Vox presented an amendment to the whole to the Law Project on Climate Change and
Energetic Transition (121/00019) on June 17th, 2020, when this legislative text was open to
discussion by the parties. The amendment was rejected, and the law was approved on May
20th, 2021, becoming the first law on climate change approved in the Spanish parliament. Vox
voted against for considering it to be “dogmatic”.
To address the second objective, we collected a corpus of texts from the Spanish press. We
used the Factiva platform introducing the keywords “Vox AND Ley de cambio climático” for a
date range from the 1st of June 2020, until the 31st of July 2020 (the amendment was rejected
on the 14th of July). This search produced 149 hits of which, after removing duplicates and
invalid texts, 67 were apt for analysis. To analyse these texts, we applied a critical discourse
analysis (CDA) approach. CDA can be used to analyse news texts in order to expose strategies
that appear normal or neutral on the surface, but which may in fact be ideological and seek to
shape the representation of events and persons for particular ends (Machin & Mayr, 2012).

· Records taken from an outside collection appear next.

(* ===== verification/PhyTrack.v ===== *)
(** * Tracking of temperature drift

    Models [phy_track.rs] (Module [Track]).  The PLL and the transmit power are
    corrected when the temperature has drifted far enough.  [s3] selects the
    chip. *)

From S2P Require Import Prelude Program.

Module Track.

Inductive acc :=
| Param
| Read8 (offset : Z)
| Read16 (offset : Z)
| Read32 (offset : Z)
| Write8 (offset value : Z)
| Write16 (offset value : Z)
| Write32 (offset value : Z)
| Busy
| Table
| Slot (table offset : Z)
| ReadCall (target : Z) (args : list Z)
| WriteCall (target : Z) (args : list Z)
| External (kind : Z) (args : list Z)
| Internal (kind : Z) (args : list Z)
| Print (kind : Z) (args : list Z).

Definition run (e : acc) : prog acc unit := call e ;; mret tt.

Section Track.
Variable s3 : bool.

Definition ABS : Z := if s3 then 0xec else 0x100.
Definition READ : Z := if s3 then 0x188 else 0x1ac.
Definition WRITE : Z := if s3 then 0x190 else 0x1b4.
Definition MASK_WRITE : Z := WRITE + 8.
Definition BUSY : Z := if s3 then 0x2a4 else 0x321.

Definition argument (value : Z) : Z := if s3 then u8 value else value.

Definition signed16 (offset : Z) : prog acc Z := v ← call (Read16 offset); mret (u32 (i16 v)).
Definition target (offset : Z) : prog acc Z := table ← call Table; call (Slot table offset).

Definition write_call (slot : Z) (args : list Z) : prog acc unit := t ← target slot; run (WriteCall t args).

(** Poll until the hardware is not busy, at most [fuel] times; whether it was
    seen busy. *)
Fixpoint wait_idle (fuel : nat) (observed : bool) : prog acc (option bool) :=
  match fuel with
  | O => mret None
  | S fuel' =>
      v ← call Busy;
      if Z.testbit v 31 then wait_idle fuel' true else mret (Some observed)
  end.

Definition wait (fuel : nat) : prog acc (option unit) :=
  r ← wait_idle fuel false;
  match r with
  | None => mret None
  | Some observed =>
      (if (observed : bool) then run (External 0 [50; 0; 0; 0]) else mret tt) ;;
      mret (Some tt)
  end.

Definition ulp_set (enabled value : Z) : prog acc unit :=
  let enabled := argument enabled in
  let value := argument value in
  table ← call Table;
  if enabled =? 0 then
    t ← call (Slot table WRITE);
    run (WriteCall t [97; 0; 6; value])
  else
    t ← call (Slot table READ);
    raw ← call (ReadCall t [97; 0; 4]);
    run (Write8 0x9f (u8 raw)) ;;
    run (Write8 0xa0 (u8 raw)) ;;
    write_call WRITE [97; 0; 6; raw] ;;
    write_call MASK_WRITE [97; 0; 5; 6; 6; 1].

Definition ulp_track (debug : Z) : prog acc unit :=
  let debug := argument debug in
  current ← call (Read16 0x94);
  reference ← call (Read16 (if s3 then 0x2c6 else 0x212));
  let delta := i16 (current - reference) in
  let adjustment := if delta <? 0 then Z.quot delta 6 else Z.shiftr delta 3 in
  t ← target 0x28;
  raw ← call (ReadCall t [u32 adjustment; 15; u32 (-15)]);
  base ← call (Read8 0x9f);
  old ← call (Read8 0xa0);
  let value := i16 (raw + base) in
  (if negb (value =? old) then
     run (Write8 0xa0 (u8 value)) ;;
     run (Internal 1 [0; u8 value; 0])
   else mret tt) ;;
  if negb (debug =? 0) then
    base ← call (Read8 0x9f);
    current ← call (Read8 0xa0);
    run (Print 0 [current; base; 0; 0])
  else mret tt.

(** The part of [pll_track] that runs with the busy flag set. *)
Definition pll_retune (debug : Z) : prog acc unit :=
  table ← call Table;
  run (Write8 (BUSY + 4) 0) ;;
  t ← call (Slot table (if s3 then 0x204 else 0x228));
  run (WriteCall t []) ;;
  run (Internal 0 [0; 0; 0]) ;;
  code ← call (Read8 0x9b);
  correction ← call (External 3 [code; 1; 0; 0]);
  (if negb (debug =? 0) then
     if s3 then
       table ← call Table;
       previous ← signed16 0x94;
       callback ← call (Slot table 0x194);
       current ← signed16 0x92;
       stage ← call (ReadCall callback [107; 0; 4; 7; 4]);
       run (Print 1 [current; previous; correction; stage])
     else
       previous ← signed16 0x94;
       current ← signed16 0x92;
       run (Print 1 [current; previous; correction; 0])
   else mret tt) ;;
  current ← call (Read16 0x92);
  run (Write16 0x94 current) ;;
  v ← call (Read8 0x9f);
  (if negb (v =? 0) then run (Internal 2 [debug; 0; 0]) else mret tt) ;;
  write_call (if s3 then 0x200 else 0x224) [].

Definition pll_track (debug : Z) : prog acc unit :=
  let debug := argument debug in
  '(table, current, previous) ←
    (if s3 then
       table ← call Table; current ← signed16 0x92; previous ← signed16 0x94; mret (table, current, previous)
     else
       previous ← signed16 0x94; current ← signed16 0x92; table ← call Table; mret (table, current, previous));
  t ← call (Slot table ABS);
  distance ← call (ReadCall t [u32 (current - previous)]);
  if i32 distance <=? 9 then mret tt else
  busy ← call (Read8 BUSY);
  if negb (busy =? 0) then mret tt else
  run (Write8 BUSY 1) ;;
  pll_retune debug ;;
  run (Write8 BUSY 0).

(** The baseline temperature of a radio. *)
Definition baseline_offset (radio : Z) : prog acc Z :=
  first ← (if radio =? 0 then v ← call (Read8 0x204); mret (v =? 1) else mret false);
  if (first : bool) then mret (if s3 then 0x206 else 0x20c) else
  second ← (if radio =? 1 then v ← call (Read8 0x204); mret (v =? 16) else mret false);
  if (second : bool) then mret (if s3 then 0x208 else 0x20e) else mret (if s3 then 0x2c4 else 0x210).

(** The power code for the present temperature. *)
Definition power_code (radio baseline : Z) : prog acc Z :=
  '(table, current) ←
    (if s3 then current ← signed16 0x92; table ← call Table; mret (table, current)
     else table ← call Table; current ← signed16 0x92; mret (table, current));
  t ← call (Slot table ABS);
  distance ← call (ReadCall t [u32 (current - baseline)]);
  let threshold := if 7 <? i32 distance then 4 else 2 in
  table ← call Table;
  let low_offset := if radio =? 0 then 0xae else 0xb2 in
  let high_offset := if radio =? 0 then 0xb0 else 0xb4 in
  '(callback, low, high, current) ←
    (if s3 then
       callback ← call (Slot table 0x28);
       low ← signed16 low_offset;
       high ← signed16 high_offset;
       current ← signed16 0x92;
       mret (callback, low, high, current)
     else
       current ← signed16 0x92;
       callback ← call (Slot table 0x28);
       low ← signed16 low_offset;
       high ← signed16 high_offset;
       mret (callback, low, high, current));
  converted ← call (ReadCall callback [current; high; low]);
  let converted := u32 (i16 converted) in
  table ← call Table;
  previous ← signed16 0x96;
  t ← call (Slot table ABS);
  distance ← call (ReadCall t [u32 (converted - previous)]);
  if threshold <=? i32 distance then
    raw ← call (External 2 [converted; baseline; if s3 then 0 else radio; 0]);
    mret (if s3 then u8 raw else raw)
  else
    raw ← call (Read8 0x1fa);
    mret (if s3 then raw else u32 (i8 raw)).

(** Store a new code and have it applied. *)
Definition power_apply (radio debug baseline code : Z) : prog acc unit :=
  current ← call (Read16 0x92);
  run (Write8 0x1fa (u8 code)) ;;
  run (Write16 0x96 current) ;;
  (if negb (radio =? 0) then
     if s3 then
       table ← call Table;
       run (Write8 0x1fc (u8 code)) ;;
       t ← call (Slot table 0x270);
       run (WriteCall t [0])
     else
       run (Write8 0x1fc (u8 code)) ;;
       run (External 6 [0; 0; 0; 0])
   else if s3 then
     run (Write8 0x1fb (u8 code)) ;;
     table ← call Table;
     gain ← call (Read8 0x1f2);
     t ← call (Slot table 0x264);
     run (WriteCall t [gain; 0])
   else
     gain ← call (Read8 0x1f2);
     run (Write8 0x1fb (u8 code)) ;;
     run (External 5 [gain; 0; 0; 0])) ;;
  if negb (debug =? 0) then
    if s3 then
      wifi ← call (Read8 0x1fb);
      bt ← call (Read8 0x1fc);
      current ← signed16 0x92;
      run (Print 2 [u32 (i8 bt); u32 (i8 wifi); current; baseline])
    else
      current ← signed16 0x92;
      power ← call (Read8 0x1fa);
      run (Print 2 [u32 (i8 power); current; baseline; 0])
  else mret tt.

(** Switch transmission off or back on. *)
Definition power_gate (on : Z) : prog acc unit :=
  if s3 then write_call 0x240 [on] else run (External 7 [on; 0; 0; 0]).

Definition power_track (radio apply debug : Z) : prog acc unit :=
  let radio := argument radio in
  let apply := argument apply in
  let debug := argument debug in
  offset ← baseline_offset radio;
  baseline ← signed16 offset;
  code ← power_code radio baseline;
  if apply =? 0 then mret tt else
  previous ← call (Read8 (if radio =? 0 then 0x1fb else 0x1fc));
  let compare := if s3 then i8 code else i32 code in
  if i8 previous =? compare then mret tt else
  power_gate 1 ;;
  power_apply radio debug baseline code ;;
  power_gate 0.

Definition offset : prog acc unit :=
  flags ← call (Read32 0x120);
  if Z.testbit flags 22 then mret tt else
  voltage ← call (External 1 [0; 0; 0; 0]);
  adjustment ←
    (if voltage <=? 3299 then
       let slot := if s3 then 0x104 else 0x118 in
       t ← target slot;
       first ← call (ReadCall t [voltage; 3]);
       t ← target slot;
       second ← call (ReadCall t [3300; 3]);
       let narrowed := i8 (u32 (u32 (first - second) * 2)) in
       mret (u8 (Z.shiftr (narrowed + 2) 2))
     else mret 0);
  run (Write32 0x200 (Z.lor (u32 (Z.shiftl voltage 16)) (Z.shiftl adjustment 8))) ;;
  flags ← call (Read32 0x120);
  run (Write32 0x120 (Z.lor flags (Z.shiftl 1 22))).

(** C3 only *)
Definition rfcal (debug threshold : Z) : prog acc unit :=
  previous ← signed16 0x214;
  current ← signed16 0x92;
  t ← target ABS;
  distance ← call (ReadCall t [u32 (current - previous)]);
  if i32 distance <? i32 threshold then mret tt else
  write_call 8 [] ;;
  p ← call Param;
  run (External 4 [u32 (p + 0x124); 15; 32; 0]) ;;
  gain ← call (Read8 0x1f2);
  run (External 5 [gain; 0; 0; 0]) ;;
  (if negb (debug =? 0) then
     previous ← signed16 0x214;
     current ← signed16 0x92;
     run (Print 3 [current; previous; 0; 0])
   else mret tt) ;;
  current ← call (Read16 0x92);
  run (Write16 0x214 current) ;;
  write_call 12 [].

(** S3 only *)
Definition radio_power (radio enabled debug : Z) : prog acc unit :=
  write_call 0x268 [radio; u8 enabled; u8 debug].

End Track.
End Track.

The CDA can be considered as a methodology committed to political and social change, since
its aim is to reveal underlying ideologies and discourse through language (Fairclough & Wodak,
1997). When applying a methodology that follows CDA, “categories and tools are not fixed
once and for all. They must be elaborated for each analysis according to the specific problem
under investigation” (Wodak & Meyer, 2009, p. 111). In this case, we used the following
categories for the analysis:
- Category 1, addressing the way media discourse describe the action of Vox.
- Category 2, tackling the question of representation of social actors.
- Category 3, covering the equivalence and difference between the construction of the
“in-group” and the “out-group”.
This combination of framing for the text and critical discourse analysis for the press coverage
of the amendment allow us to understand which arguments are present in the document, and
how the Spanish press reacted towards these arguments.
4. RESULTS
4.1. Frame analysis
Vox’s amendment to the climate change law presents 11 out of 14 of the climate action
contrarian frames used by Almiron et al. (2020). Table 2 shows the extracts from the
amendment that fit in each counterframe both in the original text and translated into English.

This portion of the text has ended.